# WHAT THE EXERCISE ASKS:
Reproduce the entries below exactly, but only from the line containing "(** [re.findall(items, s)]" to the line containing "the world it", inclusive.

# LISTED ENTRIES:

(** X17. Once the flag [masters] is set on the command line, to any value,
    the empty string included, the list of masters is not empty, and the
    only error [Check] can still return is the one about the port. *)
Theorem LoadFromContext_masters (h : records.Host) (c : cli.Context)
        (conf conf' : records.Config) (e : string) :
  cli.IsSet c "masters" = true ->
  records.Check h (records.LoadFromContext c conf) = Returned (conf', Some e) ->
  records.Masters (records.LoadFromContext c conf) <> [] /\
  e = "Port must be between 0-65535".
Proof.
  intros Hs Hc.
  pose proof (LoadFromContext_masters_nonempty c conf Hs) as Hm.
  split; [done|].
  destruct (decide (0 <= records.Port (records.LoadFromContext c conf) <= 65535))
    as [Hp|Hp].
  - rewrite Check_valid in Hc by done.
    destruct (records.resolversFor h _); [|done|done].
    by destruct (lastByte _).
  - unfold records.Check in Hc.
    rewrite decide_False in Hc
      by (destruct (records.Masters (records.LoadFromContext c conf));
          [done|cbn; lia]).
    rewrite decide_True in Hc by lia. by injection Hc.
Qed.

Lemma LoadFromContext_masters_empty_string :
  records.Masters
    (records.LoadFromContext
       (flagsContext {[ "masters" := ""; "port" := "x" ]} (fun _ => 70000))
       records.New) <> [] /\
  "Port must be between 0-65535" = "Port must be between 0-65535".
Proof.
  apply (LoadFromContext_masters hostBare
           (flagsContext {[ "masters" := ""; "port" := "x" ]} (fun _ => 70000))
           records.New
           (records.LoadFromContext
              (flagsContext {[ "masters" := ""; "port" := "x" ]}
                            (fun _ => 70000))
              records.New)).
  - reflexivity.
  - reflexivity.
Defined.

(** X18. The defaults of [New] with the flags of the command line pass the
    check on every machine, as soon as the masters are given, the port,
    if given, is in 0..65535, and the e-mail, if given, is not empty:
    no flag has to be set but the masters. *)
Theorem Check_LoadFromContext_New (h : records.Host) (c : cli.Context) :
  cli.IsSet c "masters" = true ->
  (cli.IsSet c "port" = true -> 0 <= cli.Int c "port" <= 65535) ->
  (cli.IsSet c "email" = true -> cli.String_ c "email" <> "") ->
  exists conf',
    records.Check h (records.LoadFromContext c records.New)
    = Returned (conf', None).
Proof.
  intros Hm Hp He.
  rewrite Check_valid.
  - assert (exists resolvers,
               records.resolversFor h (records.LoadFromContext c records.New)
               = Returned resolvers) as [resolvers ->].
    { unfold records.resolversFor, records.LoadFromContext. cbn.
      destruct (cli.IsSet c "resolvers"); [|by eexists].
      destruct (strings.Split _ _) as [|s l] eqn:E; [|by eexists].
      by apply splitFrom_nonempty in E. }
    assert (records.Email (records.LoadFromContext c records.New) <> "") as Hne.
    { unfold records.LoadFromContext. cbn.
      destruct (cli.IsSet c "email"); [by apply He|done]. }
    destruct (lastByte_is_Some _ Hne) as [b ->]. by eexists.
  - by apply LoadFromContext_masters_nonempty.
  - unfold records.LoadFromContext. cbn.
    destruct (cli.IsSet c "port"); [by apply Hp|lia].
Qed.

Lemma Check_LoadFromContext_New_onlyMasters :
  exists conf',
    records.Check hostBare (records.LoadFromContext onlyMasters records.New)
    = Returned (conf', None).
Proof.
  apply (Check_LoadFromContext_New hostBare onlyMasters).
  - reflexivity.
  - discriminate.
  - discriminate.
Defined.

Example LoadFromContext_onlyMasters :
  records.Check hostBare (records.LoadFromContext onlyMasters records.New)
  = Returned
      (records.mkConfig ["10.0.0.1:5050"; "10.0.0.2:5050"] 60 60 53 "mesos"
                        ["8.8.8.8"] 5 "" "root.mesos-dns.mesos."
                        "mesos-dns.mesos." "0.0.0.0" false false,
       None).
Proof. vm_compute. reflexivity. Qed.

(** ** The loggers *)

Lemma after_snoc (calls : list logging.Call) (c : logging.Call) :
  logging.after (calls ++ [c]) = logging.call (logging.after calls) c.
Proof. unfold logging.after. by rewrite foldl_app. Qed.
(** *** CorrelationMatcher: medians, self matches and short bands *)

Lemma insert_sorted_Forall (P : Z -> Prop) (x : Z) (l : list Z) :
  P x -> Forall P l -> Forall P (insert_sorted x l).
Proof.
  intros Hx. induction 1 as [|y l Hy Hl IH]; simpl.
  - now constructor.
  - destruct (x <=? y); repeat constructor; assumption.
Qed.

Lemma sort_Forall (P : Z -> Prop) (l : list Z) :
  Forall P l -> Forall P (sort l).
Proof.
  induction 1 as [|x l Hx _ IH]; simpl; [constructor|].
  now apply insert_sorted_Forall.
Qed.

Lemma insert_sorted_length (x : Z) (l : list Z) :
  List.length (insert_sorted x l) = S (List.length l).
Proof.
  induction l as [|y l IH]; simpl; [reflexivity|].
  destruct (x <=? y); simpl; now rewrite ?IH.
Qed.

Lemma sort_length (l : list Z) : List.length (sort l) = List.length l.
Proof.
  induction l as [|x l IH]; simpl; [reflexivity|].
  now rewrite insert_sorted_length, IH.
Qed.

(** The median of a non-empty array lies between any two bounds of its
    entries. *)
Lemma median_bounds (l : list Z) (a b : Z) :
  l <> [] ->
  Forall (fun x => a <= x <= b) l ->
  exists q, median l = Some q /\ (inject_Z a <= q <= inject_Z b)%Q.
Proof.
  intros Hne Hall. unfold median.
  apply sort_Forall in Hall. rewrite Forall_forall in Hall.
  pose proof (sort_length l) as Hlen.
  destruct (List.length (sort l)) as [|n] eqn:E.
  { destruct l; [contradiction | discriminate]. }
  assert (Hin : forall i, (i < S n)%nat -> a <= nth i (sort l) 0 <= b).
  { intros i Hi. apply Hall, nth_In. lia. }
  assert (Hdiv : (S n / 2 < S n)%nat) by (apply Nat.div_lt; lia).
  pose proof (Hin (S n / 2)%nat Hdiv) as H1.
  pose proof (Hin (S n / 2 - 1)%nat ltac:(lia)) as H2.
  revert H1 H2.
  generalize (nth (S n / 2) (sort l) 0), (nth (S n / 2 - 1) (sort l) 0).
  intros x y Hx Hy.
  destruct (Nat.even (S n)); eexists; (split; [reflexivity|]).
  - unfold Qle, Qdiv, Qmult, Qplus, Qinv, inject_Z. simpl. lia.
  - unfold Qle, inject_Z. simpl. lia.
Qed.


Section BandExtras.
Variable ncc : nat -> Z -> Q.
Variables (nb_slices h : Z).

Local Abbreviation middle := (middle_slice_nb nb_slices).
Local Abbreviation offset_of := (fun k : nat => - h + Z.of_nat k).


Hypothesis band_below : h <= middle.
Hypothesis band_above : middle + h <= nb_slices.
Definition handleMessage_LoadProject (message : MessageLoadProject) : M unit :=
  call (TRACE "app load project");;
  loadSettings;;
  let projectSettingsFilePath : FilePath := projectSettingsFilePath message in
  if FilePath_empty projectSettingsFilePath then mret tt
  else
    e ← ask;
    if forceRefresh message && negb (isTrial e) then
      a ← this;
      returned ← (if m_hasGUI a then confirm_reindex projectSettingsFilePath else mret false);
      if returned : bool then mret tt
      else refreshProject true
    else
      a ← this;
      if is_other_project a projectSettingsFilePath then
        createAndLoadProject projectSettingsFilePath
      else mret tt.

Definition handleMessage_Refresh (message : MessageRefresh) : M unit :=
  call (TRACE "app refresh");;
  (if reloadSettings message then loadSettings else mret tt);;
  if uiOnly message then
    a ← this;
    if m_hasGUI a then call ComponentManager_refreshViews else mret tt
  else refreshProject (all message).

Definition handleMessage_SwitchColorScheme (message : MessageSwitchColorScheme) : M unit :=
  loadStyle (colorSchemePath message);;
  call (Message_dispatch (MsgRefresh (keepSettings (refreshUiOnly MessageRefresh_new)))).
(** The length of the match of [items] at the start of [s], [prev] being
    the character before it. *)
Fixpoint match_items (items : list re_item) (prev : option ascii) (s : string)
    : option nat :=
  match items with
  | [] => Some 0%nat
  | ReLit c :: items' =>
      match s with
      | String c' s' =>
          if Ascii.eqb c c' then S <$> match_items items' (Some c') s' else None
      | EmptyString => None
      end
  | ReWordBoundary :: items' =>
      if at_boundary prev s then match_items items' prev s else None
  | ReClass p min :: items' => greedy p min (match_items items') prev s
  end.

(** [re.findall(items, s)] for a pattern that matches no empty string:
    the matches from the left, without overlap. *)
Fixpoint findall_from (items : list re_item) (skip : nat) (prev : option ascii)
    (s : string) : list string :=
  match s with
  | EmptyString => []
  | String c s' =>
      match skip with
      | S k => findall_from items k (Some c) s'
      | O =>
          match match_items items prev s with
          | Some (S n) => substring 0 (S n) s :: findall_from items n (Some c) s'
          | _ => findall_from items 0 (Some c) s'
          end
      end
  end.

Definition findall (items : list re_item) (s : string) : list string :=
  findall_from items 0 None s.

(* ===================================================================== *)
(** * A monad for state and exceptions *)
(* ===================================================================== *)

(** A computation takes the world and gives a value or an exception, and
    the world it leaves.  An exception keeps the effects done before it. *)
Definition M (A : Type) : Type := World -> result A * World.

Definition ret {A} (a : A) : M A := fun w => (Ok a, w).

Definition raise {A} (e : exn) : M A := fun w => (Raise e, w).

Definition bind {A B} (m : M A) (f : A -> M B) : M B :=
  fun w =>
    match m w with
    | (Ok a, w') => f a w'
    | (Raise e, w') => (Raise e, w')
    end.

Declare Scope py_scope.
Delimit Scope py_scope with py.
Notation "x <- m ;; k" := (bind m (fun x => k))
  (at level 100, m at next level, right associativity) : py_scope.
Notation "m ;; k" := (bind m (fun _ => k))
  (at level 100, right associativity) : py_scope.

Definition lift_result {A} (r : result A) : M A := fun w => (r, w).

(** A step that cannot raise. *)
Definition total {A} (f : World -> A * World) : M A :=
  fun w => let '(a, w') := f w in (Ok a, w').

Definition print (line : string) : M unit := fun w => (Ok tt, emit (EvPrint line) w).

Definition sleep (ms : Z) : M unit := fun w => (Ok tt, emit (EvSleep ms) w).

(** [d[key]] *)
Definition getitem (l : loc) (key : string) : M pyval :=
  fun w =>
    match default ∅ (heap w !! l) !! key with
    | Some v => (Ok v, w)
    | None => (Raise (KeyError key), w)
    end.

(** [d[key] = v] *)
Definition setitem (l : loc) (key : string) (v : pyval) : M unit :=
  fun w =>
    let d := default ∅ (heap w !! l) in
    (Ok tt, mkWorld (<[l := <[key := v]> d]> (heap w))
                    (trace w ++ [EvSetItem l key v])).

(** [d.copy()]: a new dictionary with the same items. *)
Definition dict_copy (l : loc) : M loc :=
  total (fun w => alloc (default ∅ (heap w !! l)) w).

---

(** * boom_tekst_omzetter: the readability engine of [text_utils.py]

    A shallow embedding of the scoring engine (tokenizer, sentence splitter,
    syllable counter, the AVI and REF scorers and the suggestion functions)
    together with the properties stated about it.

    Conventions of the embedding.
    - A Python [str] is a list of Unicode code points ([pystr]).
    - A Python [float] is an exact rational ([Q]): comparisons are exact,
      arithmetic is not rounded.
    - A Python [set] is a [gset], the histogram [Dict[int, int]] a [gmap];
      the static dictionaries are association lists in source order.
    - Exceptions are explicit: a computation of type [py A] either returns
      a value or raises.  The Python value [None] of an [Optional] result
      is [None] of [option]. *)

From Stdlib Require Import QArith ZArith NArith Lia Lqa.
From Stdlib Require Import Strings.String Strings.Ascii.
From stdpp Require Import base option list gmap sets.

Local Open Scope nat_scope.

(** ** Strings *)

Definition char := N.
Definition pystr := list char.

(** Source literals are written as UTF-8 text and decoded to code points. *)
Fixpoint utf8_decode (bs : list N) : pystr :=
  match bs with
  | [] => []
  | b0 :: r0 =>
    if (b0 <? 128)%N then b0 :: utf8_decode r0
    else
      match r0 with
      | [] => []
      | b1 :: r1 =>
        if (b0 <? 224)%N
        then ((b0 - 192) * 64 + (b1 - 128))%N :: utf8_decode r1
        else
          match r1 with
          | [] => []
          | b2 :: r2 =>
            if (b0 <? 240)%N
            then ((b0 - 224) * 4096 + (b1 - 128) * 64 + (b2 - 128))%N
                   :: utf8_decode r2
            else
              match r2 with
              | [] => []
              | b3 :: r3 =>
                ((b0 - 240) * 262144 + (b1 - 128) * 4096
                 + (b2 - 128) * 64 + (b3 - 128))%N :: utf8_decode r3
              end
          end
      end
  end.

---

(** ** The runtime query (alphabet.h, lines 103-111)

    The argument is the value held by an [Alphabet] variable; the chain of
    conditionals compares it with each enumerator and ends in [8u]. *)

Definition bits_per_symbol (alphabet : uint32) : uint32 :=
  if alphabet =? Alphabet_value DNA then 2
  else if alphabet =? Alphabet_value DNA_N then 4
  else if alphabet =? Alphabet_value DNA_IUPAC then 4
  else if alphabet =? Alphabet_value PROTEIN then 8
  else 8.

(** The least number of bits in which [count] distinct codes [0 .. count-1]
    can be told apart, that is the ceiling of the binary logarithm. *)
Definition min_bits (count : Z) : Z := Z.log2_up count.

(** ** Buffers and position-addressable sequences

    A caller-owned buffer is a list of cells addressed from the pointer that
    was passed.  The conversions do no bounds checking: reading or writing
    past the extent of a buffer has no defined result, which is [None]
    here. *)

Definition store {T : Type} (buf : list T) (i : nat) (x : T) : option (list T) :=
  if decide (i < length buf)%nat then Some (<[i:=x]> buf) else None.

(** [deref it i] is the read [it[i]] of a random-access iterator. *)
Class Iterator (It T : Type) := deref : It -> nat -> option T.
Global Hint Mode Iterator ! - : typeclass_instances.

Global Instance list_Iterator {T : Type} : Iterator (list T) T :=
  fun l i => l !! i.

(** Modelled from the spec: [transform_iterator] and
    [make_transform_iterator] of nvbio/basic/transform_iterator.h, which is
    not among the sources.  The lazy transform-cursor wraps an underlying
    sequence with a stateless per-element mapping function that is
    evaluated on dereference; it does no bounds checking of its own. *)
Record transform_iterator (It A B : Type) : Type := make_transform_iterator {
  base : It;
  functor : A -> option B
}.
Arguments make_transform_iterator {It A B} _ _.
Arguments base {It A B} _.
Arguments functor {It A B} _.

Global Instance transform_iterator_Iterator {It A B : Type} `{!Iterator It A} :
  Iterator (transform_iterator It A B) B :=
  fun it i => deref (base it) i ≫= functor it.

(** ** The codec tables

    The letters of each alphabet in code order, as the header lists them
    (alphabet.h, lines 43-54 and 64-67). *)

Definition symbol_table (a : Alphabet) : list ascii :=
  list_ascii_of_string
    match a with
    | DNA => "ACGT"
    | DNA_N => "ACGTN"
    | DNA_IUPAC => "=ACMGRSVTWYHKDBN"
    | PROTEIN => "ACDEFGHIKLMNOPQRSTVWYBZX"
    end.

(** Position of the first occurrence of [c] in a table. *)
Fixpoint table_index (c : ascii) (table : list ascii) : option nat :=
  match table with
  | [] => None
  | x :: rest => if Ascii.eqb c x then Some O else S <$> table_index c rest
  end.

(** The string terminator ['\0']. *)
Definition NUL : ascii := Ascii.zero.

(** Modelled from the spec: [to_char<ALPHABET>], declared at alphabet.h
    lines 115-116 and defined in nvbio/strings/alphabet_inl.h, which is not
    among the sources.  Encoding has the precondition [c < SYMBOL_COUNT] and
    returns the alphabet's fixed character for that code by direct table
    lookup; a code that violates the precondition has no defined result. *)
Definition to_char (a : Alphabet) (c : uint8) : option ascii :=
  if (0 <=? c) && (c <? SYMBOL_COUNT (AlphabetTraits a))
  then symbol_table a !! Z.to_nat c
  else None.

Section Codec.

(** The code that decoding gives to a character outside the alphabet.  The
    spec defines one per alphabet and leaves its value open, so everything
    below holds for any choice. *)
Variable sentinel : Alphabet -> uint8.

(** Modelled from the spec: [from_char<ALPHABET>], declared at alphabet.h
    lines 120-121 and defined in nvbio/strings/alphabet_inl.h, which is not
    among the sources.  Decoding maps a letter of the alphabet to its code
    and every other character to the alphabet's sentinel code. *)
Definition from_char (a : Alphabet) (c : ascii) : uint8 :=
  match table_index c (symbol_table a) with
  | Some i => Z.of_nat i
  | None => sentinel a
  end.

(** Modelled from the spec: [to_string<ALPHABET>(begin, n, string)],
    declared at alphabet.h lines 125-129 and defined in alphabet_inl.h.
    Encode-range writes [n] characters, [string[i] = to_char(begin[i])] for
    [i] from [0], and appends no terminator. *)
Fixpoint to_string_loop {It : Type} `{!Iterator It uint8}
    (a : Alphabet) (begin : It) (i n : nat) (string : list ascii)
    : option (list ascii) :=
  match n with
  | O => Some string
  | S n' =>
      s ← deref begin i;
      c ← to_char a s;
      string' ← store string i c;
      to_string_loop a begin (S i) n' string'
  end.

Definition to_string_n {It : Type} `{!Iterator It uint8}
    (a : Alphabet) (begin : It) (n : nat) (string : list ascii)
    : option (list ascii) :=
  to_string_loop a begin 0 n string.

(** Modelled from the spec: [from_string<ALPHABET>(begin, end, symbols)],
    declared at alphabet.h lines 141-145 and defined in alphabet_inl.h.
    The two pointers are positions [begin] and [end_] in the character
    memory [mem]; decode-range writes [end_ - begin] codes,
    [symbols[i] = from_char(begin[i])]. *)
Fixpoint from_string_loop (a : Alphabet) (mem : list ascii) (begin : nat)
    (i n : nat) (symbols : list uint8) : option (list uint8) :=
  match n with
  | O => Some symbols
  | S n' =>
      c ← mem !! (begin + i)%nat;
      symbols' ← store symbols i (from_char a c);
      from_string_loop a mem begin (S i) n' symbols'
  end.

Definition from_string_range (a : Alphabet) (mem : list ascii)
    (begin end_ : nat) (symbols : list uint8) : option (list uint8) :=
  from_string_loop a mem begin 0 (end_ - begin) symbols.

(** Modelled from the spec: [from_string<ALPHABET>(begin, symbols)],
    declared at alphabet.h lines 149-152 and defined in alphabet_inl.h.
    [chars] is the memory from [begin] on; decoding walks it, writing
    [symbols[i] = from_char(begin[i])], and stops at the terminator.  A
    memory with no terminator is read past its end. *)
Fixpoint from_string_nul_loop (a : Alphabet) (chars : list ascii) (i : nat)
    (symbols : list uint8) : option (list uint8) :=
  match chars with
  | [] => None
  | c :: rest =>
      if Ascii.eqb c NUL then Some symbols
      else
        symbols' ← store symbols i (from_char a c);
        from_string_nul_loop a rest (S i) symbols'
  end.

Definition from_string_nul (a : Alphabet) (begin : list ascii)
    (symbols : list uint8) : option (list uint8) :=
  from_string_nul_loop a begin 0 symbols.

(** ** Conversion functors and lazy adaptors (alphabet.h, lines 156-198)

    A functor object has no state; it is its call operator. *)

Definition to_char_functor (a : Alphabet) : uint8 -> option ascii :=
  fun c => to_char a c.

# ANSWER FOR THE TASK:
(** [re.findall(items, s)] for a pattern that matches no empty string:
    the matches from the left, without overlap. *)
Fixpoint findall_from (items : list re_item) (skip : nat) (prev : option ascii)
    (s : string) : list string :=
  match s with
  | EmptyString => []
  | String c s' =>
      match skip with
      | S k => findall_from items k (Some c) s'
      | O =>
          match match_items items prev s with
          | Some (S n) => substring 0 (S n) s :: findall_from items n (Some c) s'
          | _ => findall_from items 0 (Some c) s'
          end
      end
  end.

Definition findall (items : list re_item) (s : string) : list string :=
  findall_from items 0 None s.

(* ===================================================================== *)
(** * A monad for state and exceptions *)
(* ===================================================================== *)

(** A computation takes the world and gives a value or an exception, and
    the world it leaves.  An exception keeps the effects done before it. *)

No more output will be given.